§ **Aim of the task**
Beginning with the opening line, set down each line of the material below exactly, stopping once the line with "Record step_ok (x" is done.

§ **Data**
(** ** Lemmas *)
(** The run called the backend once, for [i], and what it had established before. *)
Record called (x : run_inputs) (a : SuricataAlert) (w w' : world) (i : PolicyIntent) : Prop := {
  ca_calls : w_calls w' = w_calls w ++ [i];
  ca_live : dry_run = false;
  ca_drop : pi_action i = DROP;
  ca_cleared : cleared kb cfg a i;
  ca_closed : is_open (t_open1 x) (t_open2 x) (w_breaker w) = None;
  ca_granted : (check_and_consume lim (t_rate x) (pi_src_ip i) (w_limiter w)).1 = None;
  ca_limiter : w_limiter w' = (check_and_consume lim (t_rate x) (pi_src_ip i) (w_limiter w)).2 }.

Definition call_succeeds (w : world) (i : PolicyIntent) : Prop :=
  exists r, enforce (length (w_calls w)) i = Ok r /\ er_success r = true.

(** What one run that ends with outcome [o] does to the world. *)
Record step_ok (x : run_inputs) (a : SuricataAlert) (w w' : world) (o : option DecisionOutcome) : Prop := {
  so_calls : w_calls w' = w_calls w \/ exists i, called x a w w' i;
  so_limiter : w_limiter w' = w_limiter w \/
    exists src, w_limiter w' = (check_and_consume lim (t_rate x) src (w_limiter w)).2 /\
      ((check_and_consume lim (t_rate x) src (w_limiter w)).1 <> None -> w_calls w' = w_calls w);
  so_enforced : o = Some ENFORCED <-> exists i, called x a w w' i /\ call_succeeds w i }.

Lemma snoc_ne {A} (l : list A) x : l <> l ++ [x].
Proof. intros E. apply (f_equal length) in E. rewrite length_app in E. cbn in E. lia. Qed.

Lemma step_quiet x a w w' o : w_calls w' = w_calls w -> w_limiter w' = w_limiter w -> o <> Some ENFORCED ->
  step_ok x a w w' o.
Proof.
  intros Hc Hl Ho. constructor; auto. split; [done|]. intros (i & [E] & _). rewrite Hc in E. by apply snoc_ne in E.
Qed.

Lemma step_redis x a r w w' o : step_ok x a (set_redis r w) w' o -> step_ok x a w w' o.
Proof.
  intros [Hca Hli Hen]. constructor.
  - destruct Hca as [?|[i []]]; [auto|]. right. exists i. by constructor.
  - done.
  - rewrite Hen. split; intros (i & [] & ?); exists i; (split; [by constructor|done]).
Qed.

Lemma enforce_step_ok x p a s w : st_outcome s = None ->
  (forall i, st_intent s = Some i -> pi_action i = DROP -> cleared kb cfg a i) ->
  step_ok x a w (enforce_step x p s w).2 (st_outcome (enforce_step x p s w).1).
Proof.
  intros Ho Hc. unfold enforce_step.
  assert (Hno : st_outcome s <> Some ENFORCED) by congruence.
  destruct (st_intent s) as [i|]; [|by apply step_quiet].
  case_bool_decide as Hd; [by apply step_quiet|].
  destruct (is_open _ _ _) as [[f rem]|] eqn:Eo; [by apply step_quiet|].
  destruct (check_and_consume lim (t_rate x) (pi_src_ip i) (w_limiter w)) as [err l] eqn:Er.
  specialize (Hc i eq_refl Hd).
  assert (Hdenied : forall o r b, o <> Some ENFORCED -> step_ok x a w (mkWorld b l r (w_calls w)) o).
  { intros o r b Hne. constructor; [auto|right; exists (pi_src_ip i); by rewrite Er|].
    split; [done|]. intros (j & [E] & _). by apply snoc_ne in E. }
  destruct err as [e|]; [by apply Hdenied|].
  destruct dry_run eqn:Edry; [by apply Hdenied|].
  assert (Hcall : forall o r b, (o = Some ENFORCED <-> call_succeeds w i) ->
    step_ok x a w (mkWorld b l r (w_calls w ++ [i])) o).
  { intros o r b Hiff.
    assert (Hw : called x a w (mkWorld b l r (w_calls w ++ [i])) i) by (constructor; cbn; rewrite ?Er; auto).
    constructor; [eauto|right; exists (pi_src_ip i); by rewrite Er|].
    rewrite Hiff. split; [eauto|]. intros (j & [E] & Hj). cbn in E. apply app_inj_tail in E as [_ ->]. done. }
  unfold live_enforce. destruct (enforce (length _) i) as [result|e] eqn:Ee; [destruct (er_success result) eqn:Es|];
    apply Hcall; unfold call_succeeds; cbn in Ee; rewrite Ee; cbn; split; try done; try (intros (? & ? & ?); congruence).
  eauto.
Qed.

Lemma fork_ok x a s w : st_outcome s = None ->
  (forall i, st_intent s = Some i -> pi_action i = DROP -> cleared kb cfg a i) ->
  step_ok x a w (fork x s w).2 (st_outcome (fork x s w).1).
Proof.
  intros Ho Hc. unfold fork. destruct (st_intent s) as [i|] eqn:Ei; [|apply step_quiet; [done..|cbn; congruence]].
  match goal with |- context [enforce_step x ?p s w] => pose proof (enforce_step_ok x p a s w Ho) as He;
    destruct (enforce_step x p s w) end.
  apply He. by rewrite Ei.
Qed.

(** The state and world a run ends in; an exception makes the outcome [ERROR]. *)
Definition pipeline_end (r : (AgentState * world) + (exn * AgentState * world)) : option DecisionOutcome * world :=
  match r with inl (s, w) => (st_outcome s, w) | inr (_, _, w) => (Some ERROR, w) end.

Lemma validate_decision_outcome s s' : node_validate_decision kb cfg s = Ok s' ->
  st_outcome s' = st_outcome s \/ st_outcome s' ∈ [Some REJECTED; Some HELD; Some BENIGN].
Proof.
  unfold node_validate_decision. destruct (st_intent s); [|by intros; simplify_eq; auto].
  destruct (sid (st_alert s)) as [n|]; cbn [rbind]; [|done].
  destruct (vok _); cbn [negb]; [|intros; simplify_eq; set_solver].
  destruct (evaluate_confidence _ _ _ _); try case_bool_decide; intros; simplify_eq; set_solver.
Qed.

Lemma ends_with_ne os s : ends_with_outcome os s = true -> ENFORCED ∉ os -> st_outcome s <> Some ENFORCED.
Proof.
  unfold ends_with_outcome. destruct (st_outcome s) as [o|]; [|done].
  intros Hin%bool_decide_eq_true Hni Heq. by simplify_eq.
Qed.

Lemma pipeline_ok x a w :
  step_ok x a w (pipeline_end (pipeline x (state0 a) w)).2 (pipeline_end (pipeline x (state0 a) w)).1.
Proof.
  unfold pipeline. unfold node_load_context. destruct (in_prompt x) as [p|]; cbn [rbind]; [|by apply step_quiet].
  case_bool_decide; [by apply step_quiet|].
  set (s1 := node_classify_alert _ _). assert (Ha1 : st_alert s1 = a /\ st_outcome s1 = None) by done.
  destruct (node_gather_context _ _ _ s1 _) as [[s2|] r2] eqn:E2; [|by apply step_quiet].
  assert (Ha2 : st_alert s2 = a /\ st_outcome s2 = None).
  { unfold node_gather_context in E2. destruct (push_alert_history _ _ _ _); [|done]. injection E2 as E2 <-.
    apply rbind_ok in E2 as (c & _ & E2). by simplify_eq. }
  apply (step_redis x a r2). clear E2.
  destruct (node_check_response_cache _ _ _ s2 _) as [[s3 r3]|] eqn:E3; [|by apply step_quiet].
  apply check_cache_frame in E3 as [Ha3 Ho3].
  apply (step_redis x a r3).
  set (dec := if st_cache_hit s3 then Ok s3 else _). destruct dec as [s4|] eqn:E4; [|by apply step_quiet].
  destruct (ends_with_outcome _ s4) eqn:Eo4.
  { apply step_quiet; [done..|]. eapply ends_with_ne; [exact Eo4|]. set_solver. }
  assert (Ha4 : st_alert s4 = a /\ st_outcome s4 = None).
  { unfold dec in E4. destruct (st_cache_hit s3); [simplify_eq; destruct Ha2; split; congruence|].
    apply decide_policy_frame in E4 as [Ha4 [[Ho4 _]|[Ho4 _]]].
    - destruct Ha2. split; congruence.
    - unfold ends_with_outcome in Eo4. by rewrite Ho4 in Eo4. }
  destruct (node_validate_decision kb cfg s4) as [s5|] eqn:E5; [|by apply step_quiet].
  destruct (ends_with_outcome _ s5) eqn:Eo5.
  { apply step_quiet; [done..|]. eapply ends_with_ne; [exact Eo5|]. set_solver. }
  assert (Ho5 : st_outcome s5 = None).
  { destruct (validate_decision_outcome _ _ E5) as [Ho|Hin]; [destruct Ha4; congruence|]. exfalso.
    destruct (st_outcome s5) as [o|] eqn:Ho; [|set_solver]. unfold ends_with_outcome in Eo5. rewrite Ho in Eo5.
    apply bool_decide_eq_false in Eo5. apply Eo5. set_solver. }
  pose proof (fork_ok x a s5 (set_redis r3 (set_redis r2 w)) Ho5) as Hf.
  destruct (fork _ _ _) as [s6 w6]. apply Hf. intros i Hi _.
  destruct (validate_decision_pass _ _ _ _ _ E5 (proj2 Ha4) Ho5 Hi) as [Hc _].
  destruct Ha4 as [<- _]. done.
Qed.

Lemma process_ok x a w d w' : process x a w = Ok (d, w') ->
  step_ok x a w w' (Some (d_outcome d)).
Proof.
  unfold process. destruct (sid a); cbn [rbind]; [|done]. destruct (severity a); cbn [rbind]; [|done].
  pose proof (pipeline_ok x a w) as [Hca Hli Hen].
  destruct (pipeline x (state0 a) w) as [[s w1]|[[e s] w1]]; intros; simplify_eq; constructor; try done.
  cbn in Hen |- *. rewrite <- Hen. destruct (st_outcome s); cbn; split; intros; congruence.
Qed.

(** ** What the reasoning trace can change *)
Definition with_reasoning (chat : nat -> res pyval) (first : bool) (x : run_inputs) : run_inputs :=
  Inputs (in_prompt x) (in_classify x) (in_correlation x) (in_context x) (in_react x) (in_chat x) chat first
    (t_redis x) (t_open1 x) (t_open2 x) (t_rate x) (t_fail x) (in_now_iso x).

(** Two states, or worlds, that differ at most in audit fields (and in what is cached). *)
Definition same_world (w w' : world) : Prop :=
  w_breaker w = w_breaker w' /\ w_limiter w = w_limiter w' /\ w_calls w = w_calls w'.
Definition decided (i : PolicyIntent) :=
  (pi_rule_id i, pi_action i, pi_src_ip i, pi_dst_ip i, pi_dst_port i, pi_protocol i, pi_priority i,
   pi_ttl_seconds i, pi_comment i, pi_confidence i, pi_notification i).
Definition same_intent (i i' : option PolicyIntent) : Prop := decided <$> i = decided <$> i'.
Definition same_end (r r' : AgentState * world) : Prop :=
  st_outcome r.1 = st_outcome r'.1 /\ st_reason r.1 = st_reason r'.1 /\ same_intent (st_intent r.1) (st_intent r'.1) /\
  same_world r.2 r'.2.

Lemma enforce_step_same x c f p p' s w :
  st_intent (enforce_step x p s w).1 = st_intent s /\
  (enforce_step x p s w).1 = (enforce_step (with_reasoning c f x) p' s w).1 /\
  same_world (enforce_step x p s w).2 (enforce_step (with_reasoning c f x) p' s w).2.
Proof.
  unfold enforce_step, live_enforce, same_world. cbn [t_redis t_open1 t_open2 t_rate t_fail with_reasoning].
  destruct (st_intent s) as [i|] eqn:Ei; [|done]. case_bool_decide; [done|].
  destruct (is_open _ _ _) as [[]|]; [done|]. destruct (check_and_consume _ _ _ _) as [[e|] l]; [done|].
  destruct dry_run; [done|]. cbn. destruct (enforce _ i) as [r|]; [destruct (er_success r)|]; done.
Qed.

Lemma fork_same x c f s w : same_end (fork x s w) (fork (with_reasoning c f x) s w).
Proof.
  unfold fork, same_end. destruct (st_intent s) as [i|] eqn:Ei; [|done].
  match goal with |- context [enforce_step x ?p s w] =>
    match goal with |- context [enforce_step (with_reasoning c f x) ?p' s w] =>
      pose proof (enforce_step_same x c f p p' s w) as (H1' & H2' & H3');
      destruct (enforce_step x p s w) as [s1 w1], (enforce_step (with_reasoning c f x) p' s w) as [s2 w2] end end.
  cbn [fst snd] in *. subst s2. split; [done|split; [done|split; [|done]]].
  unfold same_intent. rewrite H1', Ei. destruct (st_cache_hit s); [done|].
  generalize (node_collect_reasoning (in_reasoning x) (Some i)).
  generalize (node_collect_reasoning (in_reasoning (with_reasoning c f x)) (Some i)).
  by intros [] [].
Qed.

Lemma pipeline_same x c f s w :
  match pipeline x s w, pipeline (with_reasoning c f x) s w with
  | inl r, inl r' => same_end r r'
  | r, r' => r = r'
  end.
Proof.
  assert (Hrefl : forall r, same_end r r) by done.
  unfold pipeline. cbn [in_prompt in_classify in_correlation in_context in_react in_chat t_redis with_reasoning].
  destruct (node_load_context _ s) as [s1|]; [|done].
  case_bool_decide; [apply Hrefl|].
  destruct (node_gather_context _ _ _ _ _) as [[s2|] r2]; [|done].
  destruct (node_check_response_cache _ _ _ _ _) as [[s3 r3]|]; [|done].
  destruct (if st_cache_hit s3 then _ else _) as [s4|]; [|done].
  destruct (ends_with_outcome _ s4); [apply Hrefl|].
  destruct (node_validate_decision _ _ _) as [s5|]; [|done].
  destruct (ends_with_outcome _ s5); [apply Hrefl|]. apply fork_same.
Qed.

(** ** A sequence of runs *)
Fixpoint agent_run (xs : list (run_inputs * SuricataAlert)) (w : world) : world :=
  match xs with
  | [] => w
  | (x, a) :: xs' => match process x a w with Ok (_, w') => agent_run xs' w' | Raise _ => agent_run xs' w end
  end.

Fixpoint rate_times_from (t : Z) (xs : list (run_inputs * SuricataAlert)) : Prop :=
  match xs with [] => True | (x, _) :: xs' => t <= t_rate x /\ rate_times_from (t_rate x) xs' end.

(** The grants of the limiter so far cover the calls made. *)
Definition agent_inv (now : Z) (g : list (Z * string)) (w : world) : Prop :=
  limiter_inv lim now g (w_limiter w) /\ bounded lim now g /\ (length (w_calls w) <= length g)%nat.

Lemma spec_decision_bounded now now' ip g : now <= now' -> bounded lim now g ->
  bounded lim now' (g ++ match spec_decision lim now' ip g with None => [(now', bare_ip ip)] | Some _ => [] end).
Proof.
  intros Hle Hb. assert (Hord : ordered_from now [(now', ip)]) by done.
  destruct (spec_decision lim now' ip g) as [e|] eqn:E.
  - rewrite app_nil_r. destruct Hb as [Hl Hm Ht Hi]. constructor; try done.
    eapply Forall_impl; [exact Hl|]. intros c Hc. cbn in *. lia.
  - destruct Hb as [Hl Hm Ht Hi].
    assert (Hl' : Forall (fun c : Z * string => c.1 <= now') g).
    { eapply Forall_impl; [exact Hl|]. intros c Hc. cbn in *. lia. }
    unfold spec_decision in E. repeat case_match; simplify_eq.
    repeat match goal with H : (_ <=? _) = false |- _ => apply Z.leb_gt in H end.
    constructor.
    + apply Forall_app. split; [done|]. by repeat constructor.
    + rewrite fmap_app. apply (window_bound_snoc _ now'); [by apply Forall_fmap|lia|done].
    + rewrite length_app. cbn. lia.
    + intros ip'. rewrite times_of_snoc. cbn [fst snd]. case_decide; [|done]. subst.
      apply (window_bound_snoc _ now'); [by apply times_of_le|lia|done].
Qed.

§ **Worked solution**
(** ** Lemmas *)
(** The run called the backend once, for [i], and what it had established before. *)
Record called (x : run_inputs) (a : SuricataAlert) (w w' : world) (i : PolicyIntent) : Prop := {
  ca_calls : w_calls w' = w_calls w ++ [i];
  ca_live : dry_run = false;
  ca_drop : pi_action i = DROP;
  ca_cleared : cleared kb cfg a i;
  ca_closed : is_open (t_open1 x) (t_open2 x) (w_breaker w) = None;
  ca_granted : (check_and_consume lim (t_rate x) (pi_src_ip i) (w_limiter w)).1 = None;
  ca_limiter : w_limiter w' = (check_and_consume lim (t_rate x) (pi_src_ip i) (w_limiter w)).2 }.

Definition call_succeeds (w : world) (i : PolicyIntent) : Prop :=
  exists r, enforce (length (w_calls w)) i = Ok r /\ er_success r = true.

(** What one run that ends with outcome [o] does to the world. *)
Record step_ok (x : run_inputs) (a : SuricataAlert) (w w' : world) (o : option DecisionOutcome) : Prop := {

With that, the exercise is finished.